这是小编参加研究生面试时导师问的第一个问题,当时简直不敢相信自己的耳朵。如果您和我一样有片刻的犹豫,请备好小板凳,我们一起回顾一下简单 PCR 中那些需要我们了解的小知识

PCR 基础知识

PCR(Polymerase Chain Reaction),中文全称为聚合酶链式反应,是分子生物学研究中最为广泛应用的技术。在 70 年代的时候首次报道使用聚合酶及合成引物进行单链 DNA 的扩增,但直到 1983 年才正式作为一种研究工具用于 DNA 的扩增。自此以后,PCR 成为分子生物学研究不可缺少的一部分,被应用于从基础研究到疾病诊断、农业检测及法医调查等领域。其发明者 Kally Mullis 因此获得了 1993 年的诺贝尔化学奖。

PCR 可在短时间内将单个 DNA 扩增得到成千上万个拷贝。其过程主要由 3 步组成:(1)变性,双链 DNA 经加热变成单链DNA;(2)退火,引物与模板的特异性结合;(3)延伸,DNA 聚合酶沿着模板,将引物的3’端延伸。

PCR 反应体系中的 6 大关键组分

PCR 的成功取决于很多因素,其反应组分在扩增中起着至关重要的作用。以下总结了在 PCR 反应体系设置中需要考虑的一些重要因素。

【模板 DNA】

DNA 扩增的模板可以是多种来源,如基因组 DNA(gDNA)、互补 DNA(cDNA)和质粒 DNA。DNA 的组成和复杂程度决定了 PCR 扩增的最佳模板起始量。比如,在 50 μL 体系中 0.1-1 ng 质粒 DNA 已经完全足够,但同样体系需要 5-50 ng 的 gDNA。最佳模板起始量同时也取决于所用的 DNA 聚合酶类型,经过基因工程改造过的 DNA 聚合酶增强了与模板的亲和度,其灵敏度更高,因而所需的模板量少。过低的模板量会减少 PCR 的产量,过高的模板量可能造成非特异性扩增,所以 DNA 模板量的优化尤为重要。

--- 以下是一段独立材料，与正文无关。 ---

(** * JAgent: routing, failsafe, fraud screening, price resolution

    A shallow embedding of the Python sources of the agent
    ([agent/failsafe.py], [agent/fraud.py], [agent/compliance.py],
    [agent/portfolio.py], [agent/cache.py], [agent/tools.py],
    [agent/agent.py] and the routing block of [jagent.py]) together with
    the properties its specification states about them, followed by
    further properties that the code shows.

    Conventions of the embedding.
    - A Python [str] is a [string]; the text is taken to be ASCII, so
      [str.lower], [str.upper], [str.strip] and the regular-expression
      classes [\d], [\s], [\w] act on ASCII characters only.
    - A Python [float] is a binary64 [float] ([PrimFloat]), with the
      rounding of every operation.  What the arithmetic owes to the
      interpreter and to the C library (the [pow] of [**], the way [sum]
      adds floats, the digit limit of [int]) is a parameter, the
      [runtime].
    - Calls that leave the process (tool handlers, the chat executor, the
      price providers, the file system) are oracles on an explicit world;
      every call is recorded in an event log, so that "is invoked", "in
      order" and "exactly once" are statements about that log.
    - A Python exception is an explicit outcome ([Raises], [None] ...): a
      function of the model that returns a value models a call that
      returns normally. *)

From Stdlib Require Import Ascii String PrimFloat ZArith Lia.
From Stdlib Require Uint63 DecimalString DecimalNat FloatOps SpecFloat.
From stdpp Require Import gmap strings list.

(** Decimal literals such as [0.10] denote the nearest binary64 value, as
    they do in Python. *)
Set Warnings "-inexact-float".

Open Scope string_scope.
Open Scope list_scope.

(* ===================================================================== *)
(** * Python strings *)
(* ===================================================================== *)

Module Str.

Definition chars (s : string) : list ascii := list_ascii_of_string s.
Definition of_chars (l : list ascii) : string := string_of_list_ascii l.

Definition code (c : ascii) : nat := nat_of_ascii c.

Definition between (lo hi : nat) (c : ascii) : bool :=
  (lo <=? code c)%nat && (code c <=? hi)%nat.

Definition is_upper (c : ascii) : bool := between 65 90 c.
Definition is_lower (c : ascii) : bool := between 97 122 c.
Definition is_alpha (c : ascii) : bool := is_upper c || is_lower c.
Definition is_digit (c : ascii) : bool := between 48 57 c.
Definition is_alnum (c : ascii) : bool := is_alpha c || is_digit c.
(** [\w]: letters, digits and the underscore. *)
Definition is_word (c : ascii) : bool := is_alnum c || (code c =? 95)%nat.
(** [str.isspace] / [\s]: TAB, LF, VT, FF, CR, FS, GS, RS, US and SPACE. *)
Definition is_space (c : ascii) : bool :=
  between 9 13 c || between 28 32 c.

Definition lower_char (c : ascii) : ascii :=
  if is_upper c then ascii_of_nat (code c + 32) else c.
Definition upper_char (c : ascii) : ascii :=
  if is_lower c then ascii_of_nat (code c - 32) else c.

Fixpoint map_string (f : ascii -> ascii) (s : string) : string :=
  match s with
  | EmptyString => EmptyString
  | String c s' => String (f c) (map_string f s')
  end.

(** [s.lower()], [s.upper()] *)
Definition lower (s : string) : string := map_string lower_char s.
Definition upper (s : string) : string := map_string upper_char s.

Definition eqb (a b : string) : bool := bool_decide (a = b).

(** [s.startswith(p)] *)
Fixpoint startswith (p s : string) : bool :=
  match p with
  | EmptyString => true
  | String a p' =>
      match s with
      | EmptyString => false
      | String b s' => bool_decide (a = b) && startswith p' s'
      end
  end.

(** [p in s] *)
Fixpoint contains (p s : string) : bool :=
  startswith p s ||
  match s with
  | EmptyString => false
  | String _ s' => contains p s'
  end.

(** [s.lstrip(chars)], [s.rstrip(chars)], [s.strip(chars)] with the set
    of characters given as a predicate. *)
Fixpoint lstrip_by (p : ascii -> bool) (s : string) : string :=
  match s with
  | EmptyString => EmptyString
  | String c s' => if p c then lstrip_by p s' else s
  end.

Fixpoint rstrip_by (p : ascii -> bool) (s : string) : string :=
  match s with
  | EmptyString => EmptyString
  | String c s' =>
      match rstrip_by p s' with
      | EmptyString => if p c then EmptyString else String c EmptyString
      | r => String c r
      end
  end.

Definition strip_by (p : ascii -> bool) (s : string) : string :=
  rstrip_by p (lstrip_by p s).

Definition one_of (set : string) (c : ascii) : bool :=
  existsb (fun x => bool_decide (x = c)) (chars set).

(** [s.strip()] *)
Definition strip (s : string) : string := strip_by is_space s.

(** [s[n:]] *)
Fixpoint drop (n : nat) (s : string) : string :=
  match n, s with
  | O, _ => s
  | S _, EmptyString => EmptyString
  | S n', String _ s' => drop n' s'
  end.

(** [s.split(sep, 1)[1]] for a separator that occurs in [s]: the text
    after the first occurrence of [sep]; [None] is the [IndexError] of
    the absent occurrence. *)
Fixpoint after_first (sep s : string) : option string :=
  if startswith sep s then Some (drop (String.length sep) s)
  else match s with
       | EmptyString => None
       | String _ s' => after_first sep s'
       end.

(** [s.split(maxsplit=1)[1]]: the text after the first run of white
    space that follows the first word, leading white space skipped. *)
Fixpoint skip_word (s : string) : option string :=
  match s with
  | EmptyString => None
  | String c s' =>
      if is_space c then
        match lstrip_by is_space s' with
        | EmptyString => None
        | r => Some r
        end
      else skip_word s'
  end.

Definition split1_ws (s : string) : option string :=
  skip_word (lstrip_by is_space s).

(** [s.split()]: the white-space separated words. *)
Fixpoint words_aux (cur : list ascii) (l : list ascii) : list string :=
  match l with
  | [] => match cur with [] => [] | _ => [of_chars (rev cur)] end
  | c :: l' =>
      if is_space c
      then match cur with
           | [] => words_aux [] l'
           | _ => of_chars (rev cur) :: words_aux [] l'
           end
      else words_aux (c :: cur) l'
  end.

Definition split_ws (s : string) : list string := words_aux [] (chars s).

(** [sep.join(parts)] *)
Fixpoint join (sep : string) (parts : list string) : string :=
  match parts with
  | [] => ""
  | [p] => p
  | p :: rest => p +:+ sep +:+ join sep rest
  end.

(** Substring as a proposition: [p] occurs somewhere in [s]. *)
Definition occurs_in (p s : string) : Prop :=
  exists pre post : string, s = pre +:+ p +:+ post.

End Str.

(* ===================================================================== *)
(** * Regular expressions ([re.search], [re.findall]) *)
(* ===================================================================== *)

Module Re.

(** The fragment of Python's [re] syntax the sources use.  A pattern is
    matched by backtracking, alternatives left to right and repetition
    greedy, as [re] does. *)
Inductive regex : Type :=
| Eps                          (* the empty pattern *)
| Chr (p : ascii -> bool)      (* one character of a class *)
| Seq (r1 r2 : regex)
| Alt (r1 r2 : regex)          (* [r1|r2] *)
| Star (r : regex)             (* [r*] *)
| Group (i : nat) (r : regex)  (* the i-th capturing group *)
| WordB.                       (* [\b] *)

Definition Plus (r : regex) : regex := Seq r (Star r).
Definition Opt (r : regex) : regex := Alt r Eps.

(** [r{0,n}] *)
Fixpoint UpTo (n : nat) (r : regex) : regex :=
  match n with
  | O => Eps
  | S n' => Opt (Seq r (UpTo n' r))
  end.

Definition Lit1 (c : ascii) : regex := Chr (fun x => bool_decide (x = c)).

(** A literal string. *)
Fixpoint Lit (s : string) : regex :=
  match s with
  | EmptyString => Eps
  | String c EmptyString => Lit1 c
  | String c s' => Seq (Lit1 c) (Lit s')
  end.

(** A literal under [re.I]. *)
Definition Lit1_i (c : ascii) : regex :=
  Chr (fun x => bool_decide (Str.lower_char x = Str.lower_char c)).

Fixpoint Lit_i (s : string) : regex :=
  match s with
  | EmptyString => Eps
  | String c EmptyString => Lit1_i c
  | String c s' => Seq (Lit1_i c) (Lit_i s')
  end.

Fixpoint Seqs (rs : list regex) : regex :=
  match rs with
  | [] => Eps
  | [r] => r
  | r :: rs' => Seq r (Seqs rs')
  end.

Fixpoint Alts (rs : list regex) : regex :=
  match rs with
  | [] => Chr (fun _ => false)
  | [r] => r
  | r :: rs' => Alt r (Alts rs')
  end.

(** [.] does not match a line feed. *)
Definition Dot : regex := Chr (fun c => negb (Str.code c =? 10)%nat).
Definition Space : regex := Chr Str.is_space.
Definition Digit : regex := Chr Str.is_digit.

(** Captured groups, most recent binding first. *)
Definition caps : Type := list (nat * list ascii).

Fixpoint group (i : nat) (cs : caps) : option string :=
  match cs with
  | [] => None
  | (j, v) :: cs' => if (i =? j)%nat then Some (Str.of_chars v) else group i cs'
  end.

Definition is_word_opt (c : option ascii) : bool :=
  match c with Some x => Str.is_word x | None => false end.

(** [\b] holds between a word character and a non-word character (or an
    end of the text). *)
Definition boundary (prev : option ascii) (s : list ascii) : bool :=
  xorb (is_word_opt prev) (is_word_opt (head s)).

Section Matcher.
Context {R : Type}.

(** The continuation receives the last character consumed, the rest of
    the text and the groups captured so far. *)
Definition cont : Type := option ascii -> list ascii -> caps -> option R.

Fixpoint rmatch (r : regex) (prev : option ascii) (s : list ascii)
         (cs : caps) (k : cont) {struct r} : option R :=
  match r with
  | Eps => k prev s cs
  | Chr p =>
      match s with
      | c :: s' => if p c then k (Some c) s' cs else None
      | [] => None
      end
  | Seq a b => rmatch a prev s cs (fun p' s' cs' => rmatch b p' s' cs' k)
  | Alt a b =>
      match rmatch a prev s cs k with
      | Some x => Some x
      | None => rmatch b prev s cs k
      end
  | Star a =>
      (fix loop (fuel : nat) (prev : option ascii) (s : list ascii)
           (cs : caps) {struct fuel} : option R :=
         match fuel with
         | O => k prev s cs
         | S fuel' =>
             match rmatch a prev s cs
                     (fun p' s' cs' =>
                        if (length s' <? length s)%nat
                        then loop fuel' p' s' cs' else None) with
             | Some x => Some x
             | None => k prev s cs
             end
         end) (length s) prev s cs
  | Group i a =>
      rmatch a prev s cs
        (fun p' s' cs' =>
           k p' s' ((i, take (length s - length s') s) :: cs'))
  | WordB => if boundary prev s then k prev s cs else None
  end.
End Matcher.

(** The last character consumed after reading [l] from a position whose
    previous character was [prev]. *)
Definition last_read (prev : option ascii) (l : list ascii) : option ascii :=
  match last l with Some c => Some c | None => prev end.

(** One match: where it ends (last character, rest of the text) and its
    groups. *)
Record hit : Type := Hit {
  hit_prev : option ascii;
  hit_rest : list ascii;
  hit_caps : caps
}.

Definition match_here (r : regex) (prev : option ascii) (s : list ascii)
  : option hit :=
  rmatch r prev s [] (fun p' s' cs => Some (Hit p' s' cs)).

(** Leftmost match at or after the current position; also returns the
    text from the start of the match. *)
Fixpoint scan (r : regex) (prev : option ascii) (s : list ascii)
  : option (list ascii * hit) :=
  match match_here r prev s with
  | Some h => Some (s, h)
  | None =>
      match s with
      | [] => None
      | c :: s' => scan r (Some c) s'
      end
  end.

(** [re.search(r, s)] as a truth value and with its groups. *)
Definition search_caps (r : regex) (s : string) : option caps :=
  match scan r None (Str.chars s) with
  | Some (_, h) => Some (hit_caps h)
  | None => None
  end.

Definition search (r : regex) (s : string) : bool :=
  match search_caps r s with Some _ => true | None => false end.

(** [re.findall(r, s)]: the groups of the successive non-overlapping
    matches, left to right.  (After an empty match the scan moves one
    character on; the patterns used with [findall] here never match the
    empty string.) *)
Fixpoint findall_aux (fuel : nat) (r : regex) (prev : option ascii)
         (s : list ascii) : list caps :=
  match fuel with
  | O => []
  | S fuel' =>
      match scan r prev s with
      | None => []
      | Some (start, h) =>
          hit_caps h ::
          (if (length (hit_rest h) <? length start)%nat
           then findall_aux fuel' r (hit_prev h) (hit_rest h)
           else match start with
                | [] => []
                | c :: s' => findall_aux fuel' r (Some c) s'
                end)
      end
  end.

Definition findall (r : regex) (s : string) : list caps :=
  findall_aux (S (String.length s)) r None (Str.chars s).

(** The two groups of each match, for a pattern with groups 1 and 2. *)
Definition findall2 (r : regex) (s : string) : list (string * string) :=
  map (fun cs => (default "" (group 1 cs), default "" (group 2 cs)))
      (findall r s).

End Re.

(* ===================================================================== *)
(** * Python values and outcomes of calls *)
(* ===================================================================== *)

Module Py.

(** What a handler may return: a [str], a [bytes] object (given by its
    [decode("utf-8", "ignore")]) or any other object (given by its
    [str()]). *)
Inductive value : Type :=
| VStr (s : string)
| VBytes (decoded : string)
| VObj (repr : string).
(** [chain.invoke]: the template is filled in and the model is called with
    the text. *)
Definition llm_invoke (llm : World -> string -> result AIMessage)
  (prompt : string) : M AIMessage :=
  fun w =>
    (llm w prompt,
     {| requests_log := requests_log w;
        llm_log := (llm_log w ++ [prompt])%list |}).

Definition chain_invoke (llm : World -> string -> result AIMessage)
  (env : list (string * string)) : M AIMessage :=
  (prompt <- lift (format template env) ;;
   llm_invoke llm prompt)%io.

Definition build_survey_text (query : string) (docs : list Document)
  (llm : World -> string -> result AIMessage) : M string :=
  (result <- chain_invoke llm [("papers", papers_text docs); ("query", query)] ;;
   ret (content result))%io.

(** ** app.py: the pipeline of [main] once the button is pressed *)

(** The model client is a parameter: its construction at line 85 and the two
    exports that follow the survey are not part of this pipeline. *)

Inductive page : Type :=
| NoPapersFound                 (* st.error("No papers found.") *)
| SurveyDraft (retrieved : nat) (survey : string).

Definition main (network : World -> Request -> result string)
  (llm : World -> string -> result AIMessage)
  (topic : string) (n_fetch top_k : Z) (sort_by : string) : M page :=
  (papers <- fetch_arxiv_papers network topic n_fetch sort_by ;;
   match papers with
   | [] => ret NoPapersFound
   | _ :: _ =>
       survey <- build_survey_text topic (Py.slice_to papers top_k) llm ;;
       ret (SurveyDraft (List.length papers) survey)
   end)%io.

除了 gDNA、cDNA 和质粒 DNA,PCR 产物也可作为模板以获得更高的产量。但 PCR 产物中存在的残余反应组分(如引物、dNTP、盐和副产物)可能会影响下一次的 PCR 反应。所以推荐在下一次 PCR 前使用 PCR 产物纯化试剂盒将 PCR 产物先进行纯化。

【DNA 聚合酶】

DNA 聚合酶是PCR扩增中最关键的组分。Taq DNA 聚合酶是用于 PCR 扩增最广为人知的聚合酶,它的发现变革了 PCR 的应用。Taq DNA 聚合酶有相对较高的热稳定性,在95 ℃有约 40 min 的半衰期。其合成速度约 60 s/kb,可扩增约 5 kb 的片段。所以 Taq 酶适用于一般的常规 PCR。如今,新一代的DNA聚合酶经研发可获得更好的PCR性能,如 SuperFi DNA 聚合酶、Phusion 高保真 DNA 聚合酶等。

在 50 μL 体系中,一般 1-2 units 的DNA聚合酶已经足够用于 PCR 扩增。但当扩增复杂模板时,需要适当调整所使用聚合酶的量。比如当抑制剂存在时,DNA 聚合酶的增加会提高 PCR 产物的产量。但过多的 DNA 聚合酶会引起非特异性扩增。

【引物】

引物的设计应考虑以下因素:

【dNTP】

dNTP 包含 dATP、dGTP、dCTP 和 dTTP,作为合成新 DNA 链的原料。通常情况下 4 种 dNTP 是等量加入反应体系中。只有当进行随机突变等特殊应用时,加入不同浓度的 dNTP 有助于突变的产生。一般情况下,PCR 反应中每种 dNTP 的推荐浓度为 0.2 nM。当 Mg2+浓度过高时,因 Mg2+ 可与 dNTP 结合,适当加入多量的 dNTP 有助于 PCR 反应的进行。但过多的 dNTP 也会抑制 PCR 反应。当使用非校正 DNA 聚合酶时,降低 dNTP 的浓度(0.01-0.05 nM)及 Mg2+ 浓度有助于提高保真度。

【Mg2+】

Mg2+ 作为 DNA 聚合酶的辅助因子有助于 dNTP 的结合。在酶活性位点处的 Mg2+催化引物3’羟基和 dNTP 磷酸基团间磷酸二酯键的形成,另外 Mg2+ 可通过稳定磷酸基团上的负电荷以加速引物和 DNA 模板复合物的形成。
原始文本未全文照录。